**WHAT NEEDS TO BE DONE:** Pick each line containing "order" out of the records.

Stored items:
=====
(** * Product-key retrieval utilities: a shallow embedding of [utils/utils.py]

    The development follows the Python module function by function:
    the dimension slicer [get_slices], the batched [cartesian_product],
    the two nearest-neighbour searches [get_knn_pytorch] and
    [get_knn_faiss], and the key generators [get_gaussian_keys] and
    [get_uniform_keys].  Definitions come first, the facts proved about
    them afterwards. *)

From Stdlib Require Import String.
From Stdlib Require Import Reals Lra.
From Stdlib Require Import Floats.SpecFloat.
From Stdlib Require Import ZArith List Lia ZifyNat Bool Arith PeanoNat.
From Stdlib Require Import Permutation Sorted.
Import ListNotations.

Set Implicit Arguments.

(** ** Python results

    A call either returns a value or raises.  Only the exception classes
    that the module can raise are listed. *)

Module Py.

Inductive exn : Type :=
| AssertionError     (* a failed [assert] *)
| ZeroDivisionError  (* integer division by zero, also inside numpy *)
| ValueError         (* unpacking a shape of the wrong rank; a seed out of range *)
| UnboundLocalError  (* a local variable read before any branch assigned it *)
| OverflowError      (* a number beyond the range of a float *)
| RuntimeError.      (* raised by the tensor library *)

Definition result (A : Type) : Type := (exn + A)%type.

Definition ret {A : Type} (a : A) : result A := inr a.
Definition raise {A : Type} (e : exn) : result A := inl e.

Definition bind {A B : Type} (m : result A) (k : A -> result B) : result B :=
  match m with
  | inl e => inl e
  | inr a => k a
  end.

(** [assert c] *)
Definition assert (c : bool) : result unit :=
  if c then ret tt else raise AssertionError.

Definition returns {A : Type} (m : result A) : Prop := exists a, m = inr a.

End Py.

Declare Scope py_scope.
Delimit Scope py_scope with py.
Notation "x <- m ;; k" := (Py.bind m (fun x => k))
  (at level 61, m at next level, right associativity) : py_scope.
Notation "m ;;; k" := (Py.bind m (fun _ => k))
  (at level 61, right associativity) : py_scope.

(** ** [get_slices] *)

Module Slices.
Import Py.
Local Open Scope Z_scope.
Local Open Scope py_scope.

(** A slice [(start, stop)] stands for the half-open range [start, stop). *)
Definition slice : Type := (Z * Z)%type.

Definition in_slice (s : slice) (x : Z) : Prop := fst s <= x < snd s.

(** Ceiling of the quotient, from the floor division of [Z]. *)
Definition ceil_div (a b : Z) : Z := - ((- a) / b).

(** [np.arange(start, stop, step)] on Python integers: a zero step
    raises, otherwise the array has [ceil((stop - start) / step)]
    elements (none when that is not positive), the [i]-th being
    [start + i * step]. *)
Definition np_arange (start stop step : Z) : result (list Z) :=
  if step =? 0 then raise ZeroDivisionError
  else ret (map (fun i => start + Z.of_nat i * step)
                (seq 0 (Z.to_nat (ceil_div (stop - start) step)))).

(** [enumerate(l)] *)
Definition enumerate {A : Type} (l : list A) : list (nat * A) :=
  combine (seq 0 (length l)) l.

(** [[(x, x + offset) for i, x in enumerate(starts) if i % 2 == r]] *)
Definition comprehension (offset : Z) (r : nat) (starts : list Z) : list slice :=
  map (fun ix => (snd ix, snd ix + offset))
      (filter (fun ix => Nat.eqb (fst ix mod 2) r) (enumerate starts)).

Definition get_slices (dim : Z) (head_id : nat) : result (list slice) :=
  if Nat.eqb head_id 0 then ret [(0, dim)]
  else
    let offset := dim / 2 ^ (Z.of_nat head_id + 1) in
    starts <- np_arange 0 dim offset ;;
    let slices1 := comprehension offset 0 starts in
    let slices2 := comprehension offset 1 starts in
    ret (slices1 ++ slices2).

(** The description of the slicer in words: blocks of width [offset]
    numbered from [0], the even-numbered ones first, then the odd-numbered
    ones, each group in ascending order. *)
Definition block (offset : Z) (i : nat) : slice :=
  (Z.of_nat i * offset, Z.of_nat i * offset + offset).

Definition block_count (dim offset : Z) : nat := Z.to_nat (ceil_div dim offset).

Definition group_A (dim offset : Z) : list slice :=
  map (fun t => block offset (2 * t)) (seq 0 ((block_count dim offset + 1) / 2)).

Definition group_B (dim offset : Z) : list slice :=
  map (fun t => block offset (2 * t + 1)) (seq 0 (block_count dim offset / 2)).

(** The number of the block at position [i] of [group_A ++ group_B],
    when there are [cnt] blocks. *)
Definition block_at (cnt i : nat) : nat :=
  if (i <? (cnt + 1) / 2)%nat then (2 * i)%nat
  else (2 * (i - (cnt + 1) / 2) + 1)%nat.

(** Ranges at different positions of the list share no coordinate. *)
Definition pairwise_disjoint (l : list slice) : Prop :=
  forall i j s t, nth_error l i = Some s -> nth_error l j = Some t ->
                  i <> j -> forall x, ~ (in_slice s x /\ in_slice t x).

(** The union of the ranges is the interval [lo, hi). *)
Definition union_is (l : list slice) (lo hi : Z) : Prop :=
  forall x, (exists s, In s l /\ in_slice s x) <-> lo <= x < hi.

(** Right end of the region that the returned ranges cover. *)
Definition extent (dim : Z) (head_id : nat) : Z :=
  if Nat.eqb head_id 0 then dim
  else let offset := dim / 2 ^ (Z.of_nat head_id + 1) in
       offset * ceil_div dim offset.

End Slices.

(** ** Tensors and [cartesian_product] *)

Module Tensor.
Import Py.
Local Open Scope nat_scope.
Local Open Scope py_scope.

(** A tensor is its shape and its entries, addressed by one index per
    dimension.  Entries outside the shape are never looked at. *)
Record tensor (T : Type) : Type := mk
  { shape : list nat;
    at_ : list nat -> T }.

Arguments mk {T} _ _.

Definition numel (sh : list nat) : nat := fold_right Nat.mul 1 sh.

(** Row-major position of an index in contiguous storage, and back. *)
Fixpoint ravel (sh idx : list nat) : nat :=
  match sh, idx with
  | _ :: sh', i :: idx' => i * numel sh' + ravel sh' idx'
  | _, _ => 0
  end.

Fixpoint unravel (sh : list nat) (k : nat) : list nat :=
  match sh with
  | [] => []
  | _ :: sh' => (k / numel sh') :: unravel sh' (k mod numel sh')
  end.

(** An index addresses an entry of the shape. *)
Definition in_shape (sh idx : list nat) : Prop := Forall2 (fun i s => i < s) idx sh.

Section Ops.
Context {T : Type}.

(** [x.unsqueeze(dim)]: a dimension of size one is inserted at [dim],
    counted from the end when negative. *)
Definition unsqueeze (x : tensor T) (dim : Z) : tensor T :=
  let rank := List.length (shape x) in
  let pos := Z.to_nat (if (dim <? 0)%Z then dim + Z.of_nat rank + 1 else dim)%Z in
  mk (firstn pos (shape x) ++ 1 :: skipn pos (shape x))
     (fun idx => at_ x (firstn pos idx ++ skipn (S pos) idx)).

(** [x.repeat(r1, ..., rk)]: the tensor is tiled along each dimension;
    fewer repeat counts than dimensions is an error, more counts add
    leading dimensions of size one first. *)
Definition repeat_tensor (x : tensor T) (reps : list nat) : tensor T :=
  let extra := List.length reps - List.length (shape x) in
  let padded := List.repeat 1 extra ++ shape x in
  mk (map (fun sr => fst sr * snd sr) (combine padded reps))
     (fun idx => at_ x (skipn extra
                   (map (fun is_ => fst is_ mod snd is_) (combine idx padded)))).

Definition repeat (x : tensor T) (reps : list nat) : result (tensor T) :=
  if List.length reps <? List.length (shape x) then raise RuntimeError
  else ret (repeat_tensor x reps).

(** [x.view(s1, ..., sk)] of a contiguous tensor: same storage, new
    shape; the number of entries must agree. *)
Definition view_tensor (x : tensor T) (sh : list nat) : tensor T :=
  mk sh (fun idx => at_ x (unravel (shape x) (ravel sh idx))).

Definition view (x : tensor T) (sh : list nat) : result (tensor T) :=
  if numel sh =? numel (shape x) then ret (view_tensor x sh)
  else raise RuntimeError.

(** Replace the [dim]-th component of a list. *)
Definition set_nth (dim : nat) (v : nat) (l : list nat) : list nat :=
  firstn dim l ++ v :: skipn (S dim) l.

(** Shapes that agree except at [dim]. *)
Definition cat_compatible (dim : nat) (s1 s2 : list nat) : bool :=
  (dim <? List.length s1) &&
  if list_eq_dec Nat.eq_dec (set_nth dim 0 s1) (set_nth dim 0 s2) then true else false.

Definition cat2 (dim : nat) (x y : tensor T) : tensor T :=
  let sx := nth dim (shape x) 0 in
  mk (set_nth dim (sx + nth dim (shape y) 0) (shape x))
     (fun idx => let i := nth dim idx 0 in
                 if i <? sx then at_ x idx else at_ y (set_nth dim (i - sx) idx)).

Fixpoint cat_from (dim : nat) (x : tensor T) (ys : list (tensor T)) : result (tensor T) :=
  match ys with
  | [] => ret x
  | y :: ys' =>
      if cat_compatible dim (shape x) (shape y)
      then cat_from dim (cat2 dim x y) ys'
      else raise RuntimeError
  end.

(** [torch.cat(xs, dim)] *)
Definition cat (xs : list (tensor T)) (dim : nat) : result (tensor T) :=
  match xs with
  | [] => raise RuntimeError
  | x :: ys => cat_from dim x ys
  end.

Definition cartesian_product (a b : tensor T) : result (tensor T) :=
  match shape a, shape b with
  | [n1; d1], [n2; d2] =>
      assert (n1 =? n2) ;;;
      a3 <- repeat (unsqueeze a (-1)) [1; 1; d2] ;;
      b2 <- repeat b [1; d1] ;;
      b3 <- view b2 [n2; d1; d2] ;;
      c <- cat [unsqueeze a3 (-1); unsqueeze b3 (-1)] 3 ;;
      view c [n1; d1 * d2; 2]
  | _, _ => raise ValueError
  end.

(** A matrix given by its rows, for examples. *)
Definition of_rows (default : T) (n d : nat) (rows : list (list T)) : tensor T :=
  mk [n; d] (fun idx => nth (nth 1 idx 0) (nth (nth 0 idx 0) rows []) default).

(** The rows of a tensor of rank three, as lists. *)
Definition to_rows3 (x : tensor T) : list (list (list T)) :=
  match shape x with
  | [n; m; c] =>
      map (fun r => map (fun p => map (fun k => at_ x [r; p; k]) (seq 0 c)) (seq 0 m))
          (seq 0 n)
  | _ => []
  end.

End Ops.

End Tensor.

(** ** Nearest-neighbour search *)

Module Knn.
Import Py Tensor.
Local Open Scope nat_scope.
Local Open Scope py_scope.

(** The element type of a tensor, with the arithmetic that the search
    uses.  The code is the same for every element type; the instances
    below are IEEE binary32, the arithmetic of the [float32] tensors that
    the search is called on, and two exact arithmetics, the real numbers
    and the integers, in which the scores are the formulas without their
    rounding. *)
Class Scalar (T : Type) : Type :=
  { zero : T;
    add : T -> T -> T;
    sub : T -> T -> T;
    mul : T -> T -> T;
    div : T -> T -> T;
    sqrt : T -> T;
    two : T;                 (* the literal [2] *)
    eps : T;                 (* the literal [1e-9] *)
    leb : T -> T -> bool }.  (* the order that [topk] ranks by *)

Section Search.
Context {T : Type} `{Scalar T}.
=====
**TASK SOLUTION:**
    ones, each group in ascending order. *)
    leb : T -> T -> bool }.  (* the order that [topk] ranks by *)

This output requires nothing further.